Better behavior. systemd-timer supports OnCalendar=*-*-* 02:30:00 with a UTC qualifier to dodge DST entirely. It also has a Persistent=true option that ensures missed runs (due to DST or downtime) are caught up on next boot.

Kubernetes CronJob

Up through Kubernetes 1.27, CronJob ran in UTC always — no DST issue. From 1.27 onward, spec.timeZone allows non-UTC schedules, with the same DST hazards as system cron.

AWS EventBridge

Always UTC. EventBridge cron has no DST concept and never skips or duplicates due to it. The newer AWS EventBridge Scheduler service does support timezones if you need them.

Quartz (Java)

Configurable. The trigger's TimeZone property controls DST behavior. By default it follows the JVM's default timezone, which inherits from the OS.

Recommendation

For new jobs: run in UTC and adjust the cron expression to UTC equivalents. This is the only foolproof approach.
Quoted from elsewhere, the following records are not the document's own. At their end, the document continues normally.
(** * The RethinkDB-backed PFS driver (src/server/pfs/db/driver.go)

    A shallow embedding of the driver's metadata operations.  The database
    is an explicit value threaded through every operation; a table is the
    sequence of its documents, addressed by the document's primary key.
    Numbers are integers: a Go [uint64]/[int64] conversion is written out
    with its wrap-around, a ReQL sum is exact. *)

From Stdlib Require Import List String Ascii ZArith Bool Lia.
From Stdlib Require Import Sorted Permutation OrderedTypeEx DecimalString.
Import ListNotations.

Local Open Scope string_scope.
Local Open Scope Z_scope.

(** ** Go integer conversions *)

Definition uint64 (z : Z) : Z := z mod 2 ^ 64.
Definition int64 (z : Z) : Z := (z + 2 ^ 63) mod 2 ^ 64 - 2 ^ 63.

(** [*google_protobuf.Timestamp]: an opaque instant; a nil pointer is [None]. *)
Definition Timestamp := Z.

(** ** Errors the driver returns *)

Inductive error : Type :=
| ErrEmptyResult                      (* gorethink.ErrEmptyResult *)
| ErrNotFoundInIndex (table index : string)
                                      (* "%v not found in index %v of table %v" *)
| ErrInsertConflict                   (* duplicate primary key on Insert *)
| ErrFileNotFound (path repo commit : string)
                                      (* pfsserver.NewErrFileNotFound *)
| ErrConflictFileType                 (* ErrConflictFileTypeMsg *)
| ErrIsDirectory (repo commit path : string)
                                      (* "file %s/%s/%s is directory" *)
| ErrDeleteCommitNotSupported         (* "DeleteCommit is not supported" *)
| ErrReadMore                         (* "read more than we need; ..." *)
| ErrReQL                             (* a ReQL runtime error of the query *)
| ErrIndexOutOfRange                  (* Go runtime panic: index out of range *)
| ErrClockInterval                    (* error of libclock.GetClockIntervals *)
| ErrBlockStore.                      (* error of the block API client *)

Inductive result (A : Type) : Type :=
| Ok (a : A)
| Err (e : error).
Arguments Ok {A} a.
Arguments Err {A} e.

Definition bind {A B : Type} (r : result A) (k : A -> result B) : result B :=
  match r with
  | Ok a => k a
  | Err e => Err e
  end.

Notation "x <- r ;; k" := (bind r (fun x => k))
  (at level 61, r at next level, right associativity).

(** ** Documents (package persist) *)

Module Clock.
Record t : Type := mk { Branch : string; Clock : Z }.
End Clock.

Module BranchClock.
Record t : Type := mk { Clocks : list Clock.t }.
End BranchClock.

Module Repo.
Record t : Type := mk { Name : string; Created : option Timestamp; Size : Z }.
End Repo.

Module Commit.
Record t : Type := mk {
  ID : string;
  Repo : string;
  Started : option Timestamp;
  Finished : option Timestamp;
  Cancelled : bool;
  BranchClocks : list BranchClock.t;
  Provenance : list string;
  Size : Z
}.
End Commit.

Module ClockID.
Record t : Type := mk { ID : string; Repo : string; Branch : string; Clock : Z }.
End ClockID.

Module BlockRef.
Record t : Type := mk { Hash : string; Lower : Z; Upper : Z }.
End BlockRef.

Inductive FileType : Type :=
| FileType_NONE
| FileType_FILE
| FileType_DIR.
(** X17.  [receiver_task] never transmits and never sleeps: whatever the
    frame, handling it uses up none of the radio's answers and leaves the
    clock where it was. *)
Theorem receiver_body_never_transmits (a : mac) (payload : string) (w : world) :
  let w' := (receiver_body a payload w).2 in
  sent w' = sent w /\ clock w' = clock w.
Proof.
  cbv zeta. destruct (utf8_check 0 payload) eqn:Hok.
  - destruct (decide (a ∈ registered (mesh (self w)))) as [Hin|Hout].
    + rewrite (receiver_body_known _ _ _ Hok Hin). split; reflexivity.
    + destruct (le_lt_dec (capacity (mesh (self w)))
                          (length (registered (mesh (self w))))) as [Hfull|Hroom].
      * rewrite (receiver_body_refused _ _ _ Hok Hout Hfull). split; reflexivity.
      * rewrite (receiver_body_accepted _ _ _ Hok Hout Hroom). split; reflexivity.
  - rewrite (receiver_body_undecodable _ _ _ Hok). split; reflexivity.
Qed.
(** * Safe metafield writer: a shallow embedding and its verification

    The development follows the Python sources
    [metafield_writer.py] (value transformer, definition cache, single write),
    [batch_writer.py] (batched write) and [shopify_client.py] (the two lookup
    collaborators built on the GraphQL transport).

    Layout: first the model of the Python host (values, strings, numbers,
    the [json] module), then the embedding of the repository's own functions,
    then the theorems.

    Python values are modelled by [PyVal]; a Python [str] is the list of its
    Unicode code points.  Exceptions are values of [exn] (class and message)
    carried by the [Result] monad; effectful code threads a [Store] holding the
    definition cache and the log of transport calls.

    Limits of the host model (none is relied upon by a counterexample):
    dictionaries have [str] keys; [str.lower], [repr] of a [str] and the
    whitespace/digit classes of [float()] are CPython's on U+0000..U+00FF and
    on the listed Unicode spaces, other code points are treated as caseless,
    printable, non-space and non-digit; recursion limits and the integer
    string conversion limit of CPython are not modelled. *)

From Stdlib Require Import ZArith NArith List String Ascii Bool Lia.
From stdpp Require Import base option list gmap.
Import ListNotations.

Local Open Scope Z_scope.

(* ===================================================================== *)
(** * Part I: the Python host *)
(* ===================================================================== *)

(** ** Strings *)

(** A Python [str]: the sequence of its code points. *)
Definition pystr : Type := list N.

(** A string literal of the source (ASCII). *)
Definition lit (s : string) : pystr :=
  List.map N_of_ascii (list_ascii_of_string s).
Global Arguments lit : simpl never.

(** [s.startswith(prefix)] *)
Fixpoint startswith (s prefix : pystr) {struct prefix} : bool :=
  match prefix, s with
  | [], _ => true
  | p :: prefix', c :: s' => N.eqb p c && startswith s' prefix'
  | _ :: _, [] => false
  end.

(** The text after the character [c], when [s] starts with it. *)
Definition after_char (c : N) (s : pystr) : option pystr :=
  match s with
  | x :: s' => if (x =? c)%N then Some s' else None
  | [] => None
  end.

(** [s.replace(old, new)] for a non-empty [old]: the non-overlapping
    occurrences of [old] are replaced from left to right.  [skip] counts the
    characters of a matched occurrence that are still to be dropped. *)
Fixpoint replace_from (skip : nat) (s old new : pystr) : pystr :=
  match s with
  | [] => []
  | c :: s' =>
      match skip with
      | S k => replace_from k s' old new
      | O =>
          if startswith s old
          then new ++ replace_from (Nat.pred (List.length old)) s' old new
          else c :: replace_from O s' old new
      end
  end.

Definition str_replace (s old new : pystr) : pystr := replace_from O s old new.

(** [sep.join(parts)] *)
Fixpoint str_join (sep : pystr) (parts : list pystr) : pystr :=
  match parts with
  | [] => []
  | [p] => p
  | p :: rest => p ++ sep ++ str_join sep rest
  end.

(** [c.lower()] on one code point (exact on U+0000..U+00FF). *)
Definition lower_char (c : N) : N :=
  if ((65 <=? c) && (c <=? 90))%N then (c + 32)%N
  else if ((192 <=? c) && (c <=? 222) && negb (c =? 215))%N then (c + 32)%N
  else c.

(** [s.lower()] *)
Definition str_lower (s : pystr) : pystr := List.map lower_char s.

(** ** Decimal digits *)

Definition digit_char (d : N) : N := (48 + d)%N.

Definition is_digit (c : N) : bool := ((48 <=? c) && (c <=? 57))%N.

(** Digits of [n], most significant first, pushed in front of [acc]. *)
Fixpoint digits_fuel (fuel : nat) (n : N) (acc : list N) : list N :=
  match fuel with
  | O => acc
  | S fuel' =>
      let acc' := (n mod 10)%N :: acc in
      if (n / 10 =? 0)%N then acc' else digits_fuel fuel' (n / 10)%N acc'
  end.

(** The decimal digits of [n] ([0] has the single digit [0]). *)
Definition digits_of_N (n : N) : list N :=
  digits_fuel (S (N.to_nat (N.log2 n))) n [].

(** The number denoted by a list of digits, continuing from [acc]. *)
Fixpoint number_of_digits (acc : N) (ds : list N) : N :=
  match ds with
  | [] => acc
  | d :: ds' => number_of_digits (10 * acc + d)%N ds'
  end.

(** [str(n)] for a natural number. *)
Definition str_of_N (n : N) : pystr := List.map digit_char (digits_of_N n).

(** [str(z)] for a Python [int]. *)
Definition str_of_Z (z : Z) : pystr :=
  if z <? 0 then lit "-" ++ str_of_N (Z.abs_N z) else str_of_N (Z.abs_N z).

(** Hexadecimal digit (lower case), and [width] hexadecimal digits of [n]. *)
Definition hex_char (d : N) : N := if (d <? 10)%N then (48 + d)%N else (87 + d)%N.

Fixpoint hex_fixed (width : nat) (n : N) : pystr :=
  match width with
  | O => []
  | S w => hex_fixed w (n / 16)%N ++ [hex_char (n mod 16)%N]
  end.

(** ** Exceptions and results *)

(** The exception classes that occur; every one is a subclass of
    [Exception], and [JSONDecodeError] is a subclass of [ValueError].
    [TransportError] stands for the exceptions of the HTTP library. *)
Inductive exn_class : Type :=
| Exception
| ValueError
| JSONDecodeError
| TypeError
| OverflowError
| AttributeError
| KeyError
| IndexError
| RecursionError
| TransportError.

(** An exception: its class and [str(e)]. *)
Record exn : Type := mk_exn { cls : exn_class; message : pystr }.

Global Instance exn_class_eq_dec : EqDecision exn_class.
Proof. solve_decision. Defined.

Global Instance exn_eq_dec : EqDecision exn.
Proof. solve_decision. Defined.

(** [isinstance(e, c)] for the classes above. *)
Definition subclass (c parent : exn_class) : bool :=
  match parent, c with
  | Exception, _ => true
  | ValueError, (ValueError | JSONDecodeError) => true
  | JSONDecodeError, JSONDecodeError => true
  | TypeError, TypeError => true
  | OverflowError, OverflowError => true
  | AttributeError, AttributeError => true
  | KeyError, KeyError => true
  | IndexError, IndexError => true
  | RecursionError, RecursionError => true
  | TransportError, TransportError => true
  | _, _ => false
  end.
For existing jobs in a DST-observing timezone: move them out of the 1-3 AM window. Schedule for 4 AM or 5 AM instead. The few hours of "drift" between standard time and DST is rarely meaningful for batch work.

If you genuinely need the schedule to track local time precisely (e.g., business-hour user-facing jobs), use a real scheduler with built-in timezone support — systemd timers, AWS EventBridge Scheduler, or GCP Cloud Scheduler.